Labor MLA David Lamont has called for an end to what he called “vertical control” of ACT housing development.
He described it as “the situation where land developers have total control of building and land sales on their development sites”.
Mr Lamont said it “is uncompetitive and is artificially inflating the price of new homes in the ACT”.
Land developer Alex Brinkmeyer, who heads the Land and National Development Company and Realty World, said Mr Lamont was correct that in the past there had been land development companies which sold largely or solely to their own builders. However, now that there was plenty of land available, this was no longer the case.
He said his company sold to independent builders and members of the public on a first-come-first-served basis.
Mr Brinkmeyer’s development company has about a third of the broadacre market.
Another developer, Bob Winnel, said he could not see how Mr Lamont’s comments applied to his company. Mr Winnel runs MBA Land which also has about a third of the broadacre development.
Forty per cent of the land he developed went to his builders, 40 per cent to untied builders and 20 per cent to the public. He would sell more to the public if the demand was there.

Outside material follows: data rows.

Lemma validate_modes_ok (cmd : CommandsTable) (n : Z) (s d : addr_mode) (ds ds1 : diags) :
  validate_modes_for_opcode cmd n s d ds = (0, ds1) -> ds1 = ds.
Proof.
  unfold validate_modes_for_opcode.
  destruct (opcode_rule cmd) as [rule |]; [| discriminate].
  destruct (_ || _); [discriminate |].
  destruct (n =? OPS_ZERO); [intro H; now injection H |].
  destruct (n =? OPS_ONE).
  - destruct s;
      match goal with
      | |- context [validate_operand rule d false ?X] =>
          destruct (validate_operand_cases rule d false X) as [E | [c E]]; rewrite E
      end; cbn; intro H; try discriminate; now injection H.
  - destruct (n =? OPS_TWO); [| discriminate].
    destruct (validate_operand_cases rule s true ds) as [E1 | [c1 E1]]; rewrite E1;
      match goal with
      | |- context [validate_operand rule d false ?X] =>
          destruct (validate_operand_cases rule d false X) as [E | [c E]]; rewrite E
      end; cbn; intro H; try discriminate; now injection H.
Qed.

Lemma validate_modes_fst (cmd : CommandsTable) (n : Z) (s d : addr_mode) (ds : diags) :
  fst (validate_modes_for_opcode cmd n s d ds) = 0 ->
  validate_modes_for_opcode cmd n s d ds = (0, ds).
Proof.
  destruct (validate_modes_for_opcode cmd n s d ds) as [r ds1] eqn:E. cbn [fst].
  intros ->. now rewrite (validate_modes_ok _ _ _ _ _ _ E).
Qed.



End ImmediateOperands.

(** ** Data directives *)

Section DataState.






Lemma err_functions_fresh (ds : diags) (c : string) : err_functions ds c <> ds.
Proof.
  intro H. apply (f_equal (fun d => error_count (g_functions d))) in H. cbn in H. lia.
Qed.


End DataState.

Section MatrixDirective.




End MatrixDirective.

(** ** Diagnostics only accumulate *)

Section Sinks.

Lemma sink_le_refl (d : diag) : sink_le d d.
Proof. exists []. rewrite app_nil_r. split; [reflexivity | cbn; lia]. Qed.
(** * Connection resolver of [fastapi_app/models.py]

    A shallow embedding of [parse_azure_conn_str] and [build_url], with the
    Python built-ins they call ([str.split], [str.strip], [in], [int],
    [os.getenv], [or], [all]) and the constructor [URL.create] of SQLAlchemy.

    Conventions.
    - A Python [str] is a [string]; a character is a code point below 256.
    - The process environment [os.environ] is a [gmap string string];
      [os.getenv] returns an [option string] ([None] for an unset variable).
    - A [dict] with string keys is a [gmap string string].
    - [build_url] logs through [logger.info] and may raise: it is a
      computation in the monad [M], which carries the log lines written so
      far and either the exception raised or the value returned.
    - [int()] refuses a string with too many digits; the limit
      ([sys.get_int_max_str_digits()], 4300 by default, 0 for none) is a
      parameter of [PyInt.parse] and of [build_url]. *)

From Stdlib Require Import String Ascii List ZArith NArith Bool Lia.
From stdpp Require Import base option gmap strings fin_maps.

Local Open Scope string_scope.
Local Open Scope list_scope.

(** ** Characters *)

Module PyChar.

Definition code (c : ascii) : N := N_of_ascii c.

(** [Py_UNICODE_ISSPACE], restricted to code points below 256: the
    characters on which [str.split()] splits and that [str.strip()]
    removes. *)
Definition isspace (c : ascii) : bool :=
  let n := code c in
  ((9 <=? n) && (n <=? 13) || (28 <=? n) && (n <=? 31)
   || (n =? 32) || (n =? 133) || (n =? 160))%N.

(** The characters that [int()] skips around a literal: [Py_ISSPACE] on
    the ASCII range (so not 28..31), and the two Latin-1 spaces, which
    [int()] first rewrites to [' ']. *)
Definition int_isspace (c : ascii) : bool :=
  let n := code c in
  ((9 <=? n) && (n <=? 13) || (n =? 32) || (n =? 133) || (n =? 160))%N.

(** The value of a decimal digit; below 256 only ['0'..'9'] are digits. *)
Definition digit (c : ascii) : option Z :=
  let n := code c in
  if ((48 <=? n) && (n <=? 57))%N then Some (Z.of_N n - 48)%Z else None.

End PyChar.

(** ** String built-ins *)

Module PyStr.

(** Truth value of a [str]: false exactly for the empty string. *)
Definition truthy (s : string) : bool :=
  match s with EmptyString => false | String _ _ => true end.

(** [s.startswith(p)]. *)
Fixpoint startswith (p s : string) : bool :=
  match p, s with
  | EmptyString, _ => true
  | String a p', String b s' => Ascii.eqb a b && startswith p' s'
  | String _ _, EmptyString => false
  end.

(** [sub in s]: [sub] occurs as a substring of [s]. *)
Fixpoint contains (sub s : string) : bool :=
  startswith sub s ||
  match s with
  | EmptyString => false
  | String _ s' => contains sub s'
  end.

Mr Lamont, chair of the Legislative Assembly’s Planning Infrastructure and Development Committee, said it was outrageous for some land developers and real estate interests to criticise the committee’s proposals for new energy-efficiency ratings for new houses when their own cost structures were uncompetitive.
Mr Lamont drew support from Mr Brinkmeyer on energy.
“Too many houses in Canberra are being built without proper insulation, slab floors and solar orientation,” he said.
“Young people should stay at home a bit longer, save a bit more and buy houses of better quality.”
But the Government had to make its changes gradually and in consultation with the industry. He welcomed more joint ventures because the Government would understand market conditions and the industry better, but said the Government should not revert to a monopoly in land development because it would get it wrong.
Mr Lamont said there was an urgent need to get more choice and competition back into the retail end of house purchasing.
He cited last year’s Prices Surveillance Authority report which said the ACT had among the highest real estate agency fees in the country.
Mr Lamont said he was taking the long-term view about “setting the procedures and guidelines to develop and maintain the essential characteristics of the city”.
He was concerned that development integrate with the social structures of the city, and that perhaps the present method of land development needed to be changed to achieve that.
He believed the Government should control development in sensitive areas like Holder-Duffy and North Canberra and that there should be more joint ventures elsewhere.
Mr Winnel and Mr Brinkmeyer said there were at least half a dozen developers selling land and house-land packages at present, all competing for price.
Mr Brinkmeyer said the 160 small builders and 280 agents working with his companies were all competing with each other for price and quality to get sales. Prices had come down recently.
Mr Winnel said he was sick of having to defend his company. No-one questioned that there were only three television stations or one newspaper in the city when that was all the market would bear.
The ACT Government was being hypocritical when it called for greater competition in land development, yet would not permit it in health services because it prohibited a new private hospital, he said.must.. The ACT Minister for Environment, Land and Planning, Bill Wood, announced last year, and repeated on several occasions, that land development should revert back to the Government, starting with more joint ventures.
He has said he wants to see a return to Albert Hall public auctions for single blocks of land.